From: David Farber <farber () central cis upenn edu>
Date: Mon, 15 Aug 1994 12:38:34 -0400

     The following opinion piece is reprinted from _The Chronicle
of Higher Education_, vol. 40, no. 19 (12 January 1994), pp.
B1-B2:


                    Democratizing Technology


                      By Richard E. Sclove


     The Clinton Administration and the U.S. Congress are trying
to promote economic competitiveness by forging an ambitious new
technology agenda.  Measures proposed or already adopted include
support for development of advanced manufacturing technologies,
such as robotics and for a national network of manufacturing
extension centers.  Other measures include new industrial
partnerships for the national weapons laboratories and investing
in "green" technologies and in new infrastructures (such as the
information superhighway, high speed trains, and upgraded roads
and sewage systems).  New technology is seen as the genie that
will enable American companies to prevail in the global
marketplace.


     It's a beguiling vision, but it overlooks a major factor:
democracy.  Few citizens, workers, or communities are being
consulted about technology decisions that their taxes will help
support, decisions that will profoundly affect their lives.
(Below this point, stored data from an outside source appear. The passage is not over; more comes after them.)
(** * Bitnodes country-delta bot: a shallow embedding of [bot.py] and
    [bot_once.py], and the properties of the aggregation, delta, report,
    delivery and persistence code.

    Conventions of the embedding.
    - A Python [str] is the list of its code points ([pystr]); [len] is
      [length].  ASCII literals are written with [str "..."], the three
      non-ASCII glyphs of the reports are named constants.
    - A Python [float] is a binary64 value ([spec_float] of the standard
      library, with 53 bits of precision); the conversion of an [int], the
      product and the quotient round to the nearest float, ties to even, as
      the machine does, and [:.2f] rounds the exact value of the float to
      two decimals, ties to even.
    - JSON values as [json.load] returns them are [pyval] (null, booleans,
      integers, strings, arrays, objects); non-integer JSON numbers are not
      modelled.
    - A [dict] is an association list in insertion order with pairwise
      different keys; Python's key equality ([True == 1]) is [key_eqb].
    - The network, the state file and the exceptions are explicit: a world
      record threaded through a state-and-exception monad. *)

From Stdlib Require Import List ZArith Bool Lia Ascii String Permutation
  Sorted DecimalString.
From Stdlib Require Import Floats.SpecFloat.
Import ListNotations.
Local Open Scope Z_scope.

(* ------------------------------------------------------------------ *)
(** ** Python strings *)

Module PyStr.

Definition pystr := list N.

(** The code points of an ASCII literal. *)
Definition str (s : string) : pystr :=
  List.map N_of_ascii (list_ascii_of_string s).

Definition bullet : pystr := [8226%N].        (* U+2022 *)
Definition chart : pystr := [128202%N].       (* U+1F4CA *)
Definition emdash : pystr := [8212%N].        (* U+2014 *)
Definition nl : pystr := [10%N].

Definition pystr_eqb (a b : pystr) : bool :=
  if list_eq_dec N.eq_dec a b then true else false.

(** [sep.join(parts)] *)
Fixpoint join (sep : pystr) (parts : list pystr) : pystr :=
  match parts with
  | [] => []
  | [p] => p
  | p :: rest => p ++ sep ++ join sep rest
  end.

(** The line boundaries of [str.splitlines]. *)
Definition is_break (c : N) : bool :=
  existsb (N.eqb c) [10; 13; 11; 12; 28; 29; 30; 133; 8232; 8233]%N.

(** [text.splitlines()]: the lines without their terminators; CR LF is one
    terminator; a terminator at the very end opens no further line.  [cur]
    holds the current line, reversed. *)
Fixpoint splitlines_from (cur : pystr) (s : pystr) : list pystr :=
  match s with
  | [] => match cur with [] => [] | _ => [rev cur] end
  | c :: rest =>
      if N.eqb c 13
      then match rest with
           | c' :: rest' =>
               if N.eqb c' 10
               then rev cur :: splitlines_from [] rest'
               else rev cur :: splitlines_from [] rest
           | [] => rev cur :: splitlines_from [] rest
           end
      else if is_break c
           then rev cur :: splitlines_from [] rest
           else splitlines_from (c :: cur) rest
  end.

Definition splitlines (s : pystr) : list pystr := splitlines_from [] s.

(** Decimal digits of a natural number. *)
Definition dec (n : N) : pystr :=
  str (NilZero.string_of_uint (N.to_uint n)).

(** Groups of three digits from the right, separated by commas. *)
Fixpoint group3 (fuel : nat) (digits_rev : pystr) : pystr :=
  match fuel, digits_rev with
  | S f, a :: b :: c :: (d :: more) =>
      a :: b :: c :: 44%N :: group3 f (d :: more)
  | _, _ => digits_rev
  end.

(** [f"{z:,}"] for an [int]. *)
Definition commas (z : Z) : pystr :=
  let d := dec (Z.abs_N z) in
  (if z <? 0 then str "-" else []) ++ rev (group3 (List.length d) (rev d)).

(** Two digits, zero padded. *)
Definition dec2 (n : N) : pystr :=
  (if (n <? 10)%N then str "0" else []) ++ dec n.

(** The quotient [n / d] of a natural number by a positive one, rounded to
    the nearest integer, ties to even. *)
Definition round_half_even (n d : Z) : Z :=
  let q := n / d in
  match 2 * (n mod d) ?= d with
  | Lt => q
  | Gt => q + 1
  | Eq => if Z.even q then q else q + 1
  end.

(** The minus sign of a negative float, of [-0.0] too. *)
Definition minus_sign (s : bool) : pystr := if s then str "-" else [].

(** [f"{x:.2f}"]: the exact value [m * 2^e] of the float in hundredths,
    rounded to the nearest one, ties to even. *)
Definition fmt_2f (x : spec_float) : pystr :=
  match x with
  | S754_nan => str "nan"
  | S754_infinity s => minus_sign s ++ str "inf"
  | S754_zero s => minus_sign s ++ str "0.00"
  | S754_finite s m e =>
      let h := if 0 <=? e then Z.pos m * 2 ^ e * 100
               else round_half_even (Z.pos m * 100) (2 ^ (- e)) in
      minus_sign s
        ++ dec (Z.to_N (h / 100)) ++ str "." ++ dec2 (Z.to_N (h mod 100))
  end.

End PyStr.
Import PyStr.

(* ------------------------------------------------------------------ *)
(** ** Python values, dictionaries and exceptions *)

Module Py.

(** Hashable values that occur as dictionary keys. *)
Inductive pykey :=
| KNone
| KBool (b : bool)
| KInt (z : Z)
| KStr (s : pystr).

#[local] Unset Elimination Schemes.
Inductive pyval :=
| PNone
| PBool (b : bool)
| PInt (z : Z)
| PStr (s : pystr)
| PList (l : list pyval)
| PDict (d : list (pykey * pyval)).
#[local] Set Elimination Schemes.
(** * Scanner image updater: a shallow embedding of
      [deployments/scripts/update-scanner-images.py]

    The script reads a Go source file, looks up the newest stable tag of
    every tracked scanner image on Docker Hub, rewrites the stale image
    references and writes a markdown report.

    Modelling conventions.
    - A Python [str] is a list of characters; a character is a code point
      below 256 ([ascii]).  On that range the regex class [\d] is exactly
      [0-9] and [\s] is the set listed in [is_space].
    - Version components are unbounded naturals ([N]); [int] folds the
      digits as Python's [int()] does (the interpreter's configurable
      limit on the number of digits is not modelled).
    - A call can return, raise, or (for the pagination loop) fail to
      terminate: see [outcome].  Effects (requests sent, files written)
      are threaded through an explicit [world]. *)

From Stdlib Require Import NArith ZArith Ascii String List Sorting.Sorted Permutation Lia.
From stdpp Require Import base decidable option list gmap strings.

#[local] Set Warnings "-register-all".
Local Open Scope list_scope.
Local Open Scope N_scope.

(** ** Strings *)

Abbreviation str := (list ascii).
(** * Document intelligence system: chunker, TF-IDF store and retriever

    A shallow embedding of [src/processors/text_chunker.py],
    [src/search/vector_store.py] and [src/search/retriever.py], and the
    properties of the retrieval core established on it.

    Conventions of the embedding.
    - A Python [str] is a [string] whose characters are the code points
      below 256; [str.isspace], [str.lower] and the regular expression
      class [\s] are written out for that range.
    - A Python [int] is a [Z]; [len] yields a [nat] injected into [Z].
    - A Python [float] is the rational [Q] it denotes; comparisons are
      [Qle_bool] and [Qeq_bool], and an arithmetic operation is the exact
      operation followed by [PyFloat.round], the rounding to the nearest
      binary64 value, ties to even. Infinities, NaN and magnitudes above
      the largest binary64 value are outside the embedding.
    - A raised exception is the [Raise] branch of [result].
    - scikit-learn's [TfidfVectorizer], [cosine_similarity] and numpy's
      [argsort] are not part of the repository: they are parameters of the
      sections that use them. The similarities they return are rationals;
      the store only compares them. *)

From Stdlib Require Import ZArith QArith Qminmax Qround Qpower.
From Stdlib Require Import Ascii String List Bool Lia.
From Stdlib Require Import Permutation Sorted Lqa.
From stdpp Require Import base option list gmap.

Import ListNotations.
Local Open Scope string_scope.
Local Open Scope Z_scope.

(* ===================================================================== *)
(** * Python strings *)
(* ===================================================================== *)

Module PyStr.

(** [len(s)] *)
Definition len (s : string) : Z := Z.of_nat (String.length s).

(** [c.isspace()] on the code points below 256:
    U+0009..U+000D, U+001C..U+001F, U+0020, U+0085, U+00A0. *)
Definition isspace (c : ascii) : bool :=
  let n := nat_of_ascii c in
  ((9 <=? n) && (n <=? 13) || (28 <=? n) && (n <=? 32)
   || (n =? 133) || (n =? 160))%nat.

Definition is_newline (c : ascii) : bool := (nat_of_ascii c =? 10)%nat.

(** [c.lower()] on the code points below 256: A..Z and U+00C0..U+00DE
    (the multiplication sign U+00D7 apart) move up by 32. *)
Definition lower_char (c : ascii) : ascii :=
  let n := nat_of_ascii c in
  if ((65 <=? n) && (n <=? 90)
      || (192 <=? n) && (n <=? 222) && negb (n =? 215))%nat
  then ascii_of_nat (n + 32) else c.
Lemma enumerate_disks_fallback_witness :
  enumerate_disks
    {| IS_WINDOWS := false; GetLogicalDrives := 0; GetDriveTypeW := fun _ => 0;
       proc_mounts := None; df := None; isdir := fun _ => true;
       disk_usage := fun _ => Some (100, 60, 40) |}
  = [(lit "/", lit "/", 100, 40)].
Proof.
  apply (enumerate_disks_fallback
           {| IS_WINDOWS := false; GetLogicalDrives := 0; GetDriveTypeW := fun _ => 0;
              proc_mounts := None; df := None; isdir := fun _ => true;
              disk_usage := fun _ => Some (100, 60, 40) |}); reflexivity.
Defined.

(** ** Formatting *)

Lemma float_of_int_small (n : Z) :
  Z.abs n < 2 ^ 53 → float_of_int n = Returns {| num := n; shift := 0 |}.
Proof.
  intros Hn. unfold float_of_int. cbv zeta.
  assert (Z.log2 (Z.abs n) + 1 ≤ 53) as Hbits.
  { destruct (decide (Z.abs n = 0)) as [->|Hne]; [done|].
    assert (Z.log2 (Z.abs n) < 53); [|lia].
    apply Z.log2_lt_pow2; lia. }
  destruct (Z.leb_spec (Z.log2 (Z.abs n) + 1) 53); [|lia].
  destruct (Z.leb_spec (2 ^ 1024) (Z.abs n)); [lia|].
  do 2 f_equal. lia.
Qed.

Lemma format_2f_nearest (n : Z) (k : nat) :
  0 ≤ n →
  ∃ h, format_2f {| num := n; shift := k |} = hundredths h
       ∧ nearest h n (1024 ^ Z.of_nat k)
       ∧ 100 * n / 1024 ^ Z.of_nat k ≤ h ≤ 100 * n / 1024 ^ Z.of_nat k + 1.
Proof.
  intros Hn. unfold format_2f. cbn [num shift]. cbv zeta.
  rewrite Z.abs_eq by done.
  set (d := 1024 ^ Z.of_nat k).
  assert (0 < d) as Hd by (apply Z.pow_pos_nonneg; lia).
  pose proof (Z.div_mod (100 * n) d ltac:(lia)) as Hdiv.
  pose proof (Z.mod_pos_bound (100 * n) d Hd) as Hmod.
  set (q := 100 * n / d) in *. set (r := (100 * n) mod d) in *.
  destruct (Z.ltb_spec n 0); [lia|]. cbn [app].
  eexists. split; [reflexivity|]. unfold nearest.
  destruct (Z.ltb_spec d (2 * r)); cbn [orb].
  - split; [|lia]. rewrite Z.abs_neq by nia. split; [nia|]. intros Htie. nia.
  - destruct (Z.eqb_spec (2 * r) d); cbn [andb].
    + destruct (Z.odd q) eqn:Hodd; (split; [|lia]).
      * rewrite Z.abs_neq by nia. split; [nia|]. intros _.
        by rewrite Z.even_add, <- Z.negb_odd, Hodd.
      * rewrite Z.abs_eq by nia. split; [nia|]. intros _.
        by rewrite <- Z.negb_odd, Hodd.
    + split; [|lia]. rewrite Z.abs_eq by nia. split; [nia|]. intros Htie. nia.
Qed.
Lemma Cache_get_expired key now (c : gmap string CacheItem) item :
  c !! key = Some item -> expired now item ->
  Cache_get key now c = (VNull, delete key c).
Proof.
  intros Hk Hexp. unfold Cache_get. rewrite Hk.
  destruct (Z.gtb_spec now (timestamp item + ttl item)) as [Hgt|Hle];
    [reflexivity|].
  unfold expired in Hexp. lia.
Qed.

Lemma Cache_get_absent key now (c : gmap string CacheItem) :
  c !! key = None -> Cache_get key now c = (VNull, c).
Proof. intros Hk. unfold Cache_get. rewrite Hk. reflexivity. Qed.

(** C5, refuted as stated: a [ttl] of 0 is replaced by the default of five
    minutes, so a read one millisecond after [storedAt + 0] still returns
    the value and purges nothing. *)
Lemma zero_ttl_entry_outlives_its_ttl :
  let c := Cache_set "k" (VStr "v") (Some 0) 0 ∅ in
  1 > 0 + 0 /\ Cache_get "k" 1 c = (VStr "v", c).
Proof. split; [reflexivity | vm_compute; reflexivity]. Qed.

(** C5, as the code has it. For every key, value and [ttl > 0]: a read at
    the time of the [set], and every read at a time [now <= storedAt + ttl],
    returns the value and leaves the map alone; a read at a time
    [now > storedAt + ttl] returns [null] and deletes the entry.  A [ttl] of
    0, like an omitted one, stands for the default of five minutes. *)
Theorem set_then_get :
  forall (c : gmap string CacheItem) (k : string) (v : value) (t t0 : Z),
    0 < t ->
    let c' := Cache_set k v (Some t) t0 c in
    Cache_get k t0 c' = (v, c')
    /\ (forall now, now <= t0 + t -> Cache_get k now c' = (v, c'))
    /\ (forall now, now > t0 + t ->
          Cache_get k now c' = (VNull, delete k c')
          /\ delete k c' !! k = None)
    /\ effective_ttl (Some 0) = 5 * 60 * 1000
    /\ effective_ttl None = 5 * 60 * 1000.
Proof.
  intros c k v t t0 Ht c'.
  assert (c' !! k = Some {| data := v; timestamp := t0; ttl := t |}) as Hk.
  { subst c'. unfold Cache_set, effective_ttl.
    destruct (Z.eqb_spec t 0); [lia|]. apply lookup_insert_eq. }
  split; [|split; [|split]].
  - rewrite (Cache_get_live _ _ _ _ Hk); [reflexivity|]. unfold expired; simpl. lia.
  - intros now Hnow.
    rewrite (Cache_get_live _ _ _ _ Hk); [reflexivity|]. unfold expired; simpl. lia.
  - intros now Hnow. split; [|apply lookup_delete_eq].
    apply (Cache_get_expired _ _ _ _ Hk). unfold expired; simpl. lia.
  - split; reflexivity.
Qed.

Lemma set_then_get_witness :
  let c' := Cache_set "k" (VStr "v") (Some 1000) 50 ∅ in
  0 < 1000
  /\ Cache_get "k" 50 c' = (VStr "v", c')
  /\ Cache_get "k" 1050 c' = (VStr "v", c')
  /\ Cache_get "k" 1051 c' = (VNull, delete "k" c').
Proof.
  intros c'.
  assert (0 < 1000) as Hpos by reflexivity.
  destruct (set_then_get ∅ "k" (VStr "v") 1000 50 Hpos) as (Hnow & Hlive & Hdead & _).
  split; [exact Hpos|]. split; [exact Hnow|].
  split; [apply Hlive; discriminate|].
  apply Hdead. reflexivity.
Defined.

Lemma size_live_plus_expired (now : Z) (c : gmap string CacheItem) :
  size c = (size (live_entries now c) + size (expired_entries now c))%nat.
Proof.
  unfold live_entries, expired_entries.
  rewrite <- (map_filter_union_complement (fun kv => expired now kv.2) c) at 1.
  rewrite map_size_disj_union by apply map_disjoint_filter_complement.
  lia.
Qed.

(** C6. [size()] is the number of stored keys, entries past their expiry
    included: it is the live entries plus the expired ones at any clock
    reading, and it returns the map as it found it.  An expired entry is
    counted until a [get] on its key removes it, which lowers the size by
    one; a [get] on a key that is absent or still live removes nothing. *)
Theorem size_counts_expired :
  forall (c : gmap string CacheItem) (now : Z),
    Cache_size c
    = ((size (live_entries now c) + size (expired_entries now c))%nat, c)
    /\ (forall key item,
          c !! key = Some item -> expired now item ->
          fst (Cache_size c) = S (size (delete key c))
          /\ Cache_get key now c = (VNull, delete key c)
          /\ fst (Cache_size (snd (Cache_get key now c))) = pred (fst (Cache_size c)))
    /\ (forall key,
          (forall item, c !! key = Some item -> ~ expired now item) ->
          snd (Cache_get key now c) = c).
Proof.
  intros c now. split; [|split].
  - unfold Cache_size. f_equal. apply size_live_plus_expired.
  - intros key item Hk Hexp.
    assert (size (delete key c) = pred (size c)) as Hdel
      by (apply map_size_delete_Some; eauto).
    assert (size c <> 0%nat) as Hne.
    { intros H0. apply map_size_empty_inv in H0. subst c.
      rewrite lookup_empty in Hk. discriminate. }
    rewrite (Cache_get_expired _ _ _ _ Hk Hexp). simpl.
    repeat split; lia.
  - intros key Hlive. destruct (c !! key) as [item|] eqn:Hk.
    + rewrite (Cache_get_live _ _ _ _ Hk (Hlive _ eq_refl)). reflexivity.
    + rewrite (Cache_get_absent _ _ _ Hk). reflexivity.
Qed.

Lemma size_counts_expired_witness :
  let c := Cache_set "a" VNull (Some 10) 0 (Cache_set "b" VNull (Some 500) 0 ∅) in
  c !! "a" = Some {| data := VNull; timestamp := 0; ttl := 10 |}
  /\ expired 100 {| data := VNull; timestamp := 0; ttl := 10 |}
  /\ fst (Cache_size c) = 2%nat
  /\ fst (Cache_size (snd (Cache_get "a" 100 c))) = 1%nat.
Proof.
  intros c.
  assert (c !! "a" = Some {| data := VNull; timestamp := 0; ttl := 10 |}) as Hk
    by (vm_compute; reflexivity).
  assert (expired 100 {| data := VNull; timestamp := 0; ttl := 10 |}) as Hexp
    by (unfold expired; simpl; lia).
  destruct (size_counts_expired c 100) as (_ & Hpurge & _).
  destruct (Hpurge "a" _ Hk Hexp) as (_ & _ & Hsize).
  split; [exact Hk|]. split; [exact Hexp|].
  split; [vm_compute; reflexivity|].
  rewrite Hsize. vm_compute; reflexivity.
Defined.

(** ** Search *)

Lemma append_nil (b : string) : "" +:+ b = b.
Proof. reflexivity. Qed.

Lemma append_cons (c : ascii) (a b : string) :
  String c a +:+ b = String c (a +:+ b).
Proof. reflexivity. Qed.

Lemma prefix_nil (s : string) : String.prefix "" s = true.
Proof. destruct s; reflexivity. Qed.

Lemma prefix_app (x a b : string) :
  String.prefix x a = true -> String.prefix x (a +:+ b) = true.
Proof.
  revert x. induction a as [|d a IH]; intros x H.
  - destruct x as [|c x]; [apply prefix_nil | discriminate H].
  - destruct x as [|c x]; [apply prefix_nil|].
    rewrite append_cons. simpl in *.
    destruct (ascii_dec c d); [auto | discriminate].
Qed.

Lemma prefix_refl (x : string) : String.prefix x x = true.
Proof.
  induction x as [|c x IH]; simpl; [reflexivity|].
  destruct (ascii_dec c c); [exact IH | congruence].
Qed.

Lemma includes_unfold (s x : string) :
  includes s x = if String.prefix x s then true
                 else match s with
                      | EmptyString => false
                      | String _ s' => includes s' x
                      end.
Proof. destruct s; reflexivity. Qed.

Lemma includes_refl (x : string) : includes x x = true.
Proof. rewrite includes_unfold, prefix_refl. reflexivity. Qed.

Lemma includes_app_l (a b x : string) :
  includes a x = true -> includes (a +:+ b) x = true.
Proof.
  induction a as [|c a IH]; intros H; rewrite includes_unfold in H.
  - destruct (String.prefix x "") eqn:Hp; [|discriminate].
    rewrite includes_unfold, (prefix_app _ _ b Hp). reflexivity.
  - destruct (String.prefix x (String c a)) eqn:Hp.
    + rewrite includes_unfold, (prefix_app _ _ b Hp). reflexivity.
    + rewrite append_cons, includes_unfold.
      destruct (String.prefix x (String c (a +:+ b))); [reflexivity | auto].
Qed.

Lemma includes_app_r (a b x : string) :
  includes b x = true -> includes (a +:+ b) x = true.
Proof.
  intros H. induction a as [|c a IH]; [exact H|].
  rewrite append_cons, includes_unfold.
  destruct (String.prefix x (String c (a +:+ b))); [reflexivity | exact IH].
Qed.

Create HintDb incl.
#[local] Hint Resolve includes_refl includes_app_l includes_app_r : incl.


(** Finds a piece of a text built by appending. *)
Ltac find_piece :=
  first [ apply includes_refl
        | apply includes_app_l; apply includes_refl
        | apply includes_app_r; find_piece ].





Lemma eqb_ascii_of_nat (x y : nat) :
  (x < 256)%nat -> (y < 256)%nat ->
  Ascii.eqb (ascii_of_nat x) (ascii_of_nat y) = (x =? y)%nat.
Proof.
  intros Hx Hy. destruct (Nat.eqb_spec x y) as [->|Hne].
  - apply Ascii.eqb_refl.
  - apply Ascii.eqb_neq. intros Heq. apply Hne.
    rewrite <- (nat_ascii_embedding x Hx), <- (nat_ascii_embedding y Hy), Heq.
    reflexivity.
Qed.

(** The case folding of the code identifies exactly the characters that are
    the same letter. *)
Lemma same_letter_lower (a b : ascii) :
  same_letter a b = Ascii.eqb (lower_char a) (lower_char b).
Proof.
  unfold same_letter, lower_char.
  pose proof (nat_ascii_bounded a) as Ha. pose proof (nat_ascii_bounded b) as Hb.
  remember (nat_of_ascii a) as m eqn:Hm. remember (nat_of_ascii b) as n eqn:Hn.
  assert (a = ascii_of_nat m) as -> by (subst m; symmetry; apply ascii_nat_embedding).
  assert (b = ascii_of_nat n) as -> by (subst n; symmetry; apply ascii_nat_embedding).
  clear Hm Hn. cbv zeta.
  destruct (Nat.leb_spec 65 m), (Nat.leb_spec m 90),
    (Nat.leb_spec 65 n), (Nat.leb_spec n 90);
    cbn [andb orb]; rewrite eqb_ascii_of_nat by lia;
    repeat match goal with
           | |- context [Nat.eqb ?x ?y] => destruct (Nat.eqb_spec x y)
           end;
    cbn [andb orb]; first [reflexivity | lia].
Qed.




Lemma ci_equal_lower (a b : string) :
  ci_equal a b = true <-> toLowerCase a = toLowerCase b.
Proof.
  revert b. induction a as [|x a IH]; intros [|y b]; simpl;
    try (split; [discriminate | discriminate]); [tauto|].
  rewrite andb_true_iff, IH, same_letter_lower. split.
  - intros [Hc Hs]. apply Ascii.eqb_eq in Hc. rewrite Hc, Hs. reflexivity.
  - intros [= Hc Hs]. rewrite Hc, Ascii.eqb_refl. split; [reflexivity | exact Hs].
Qed.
     It _is_ possible to involve citizens in making technology
policy.  Last year, for example, a panel of ordinary Danish
citizens spent several days hearing expert presentations on
genetic manipulation in animal breeding.  After cross-examining
the experts and deliberating among themselves, the citizens
decided that it would be "entirely unacceptable" to genetically
engineer new pets, but ethical to use such methods to develop a
treatment for cancer.


     To organize this type of "consensus conference," the Danish
government's Technology Board selects panels of citizens of
varying backgrounds, and then publicizes their judgments through
the news media, local debates, leaflets, and videos.  Surveys
show that the Danish public and politicians are better informed
on issues addressed this way than are the citizens of other
countries facing similar questions.


     During a recent briefing at the U.S. Office of Technology
Assessment, Norman Vig, a political scientist from Carleton
College argued that consensus conferences represent a promising
model for the United States to use to broaden the range of people
who influence technological decisions.  Universities could
contribute substantially to democratizing technology if such a
model were adopted--by helping citizen advisory panels analyze
complex technical issues, by preparing "social impact" statements
on technological proposals, and by creating community-research
centers to help neighborhoods evaluate and influence alternative
strategies for economic development.


     Government officials report that today just three groups
dominate technology policy-making: the Pentagon and the national
weapons laboratories, elite academic scientists, and business.
The political scientist Philip Frankenfeld has called the
resulting range of opinion "the sound of one wagon circling."
Public interest groups, grass roots organizations, and ordinary
citizens represent a negligible force.


     Equally troubling, the military establishment is beating out
civilian agencies for control of federal programs to develop
commercial technologies.  The Pentagon-directed Technology
Reinvestment Project is slated to receive $474 million in the
current fiscal year, more than twice the amount appropriated for
the comparable Advanced Technology Program at the Commerce
Department.  Thus the Pentagon's penetration into the civilian
economy may be increasing, and, given military traditions of
secrecy and centralization, that could mean diminished
opportunities for democratic influence over decisions.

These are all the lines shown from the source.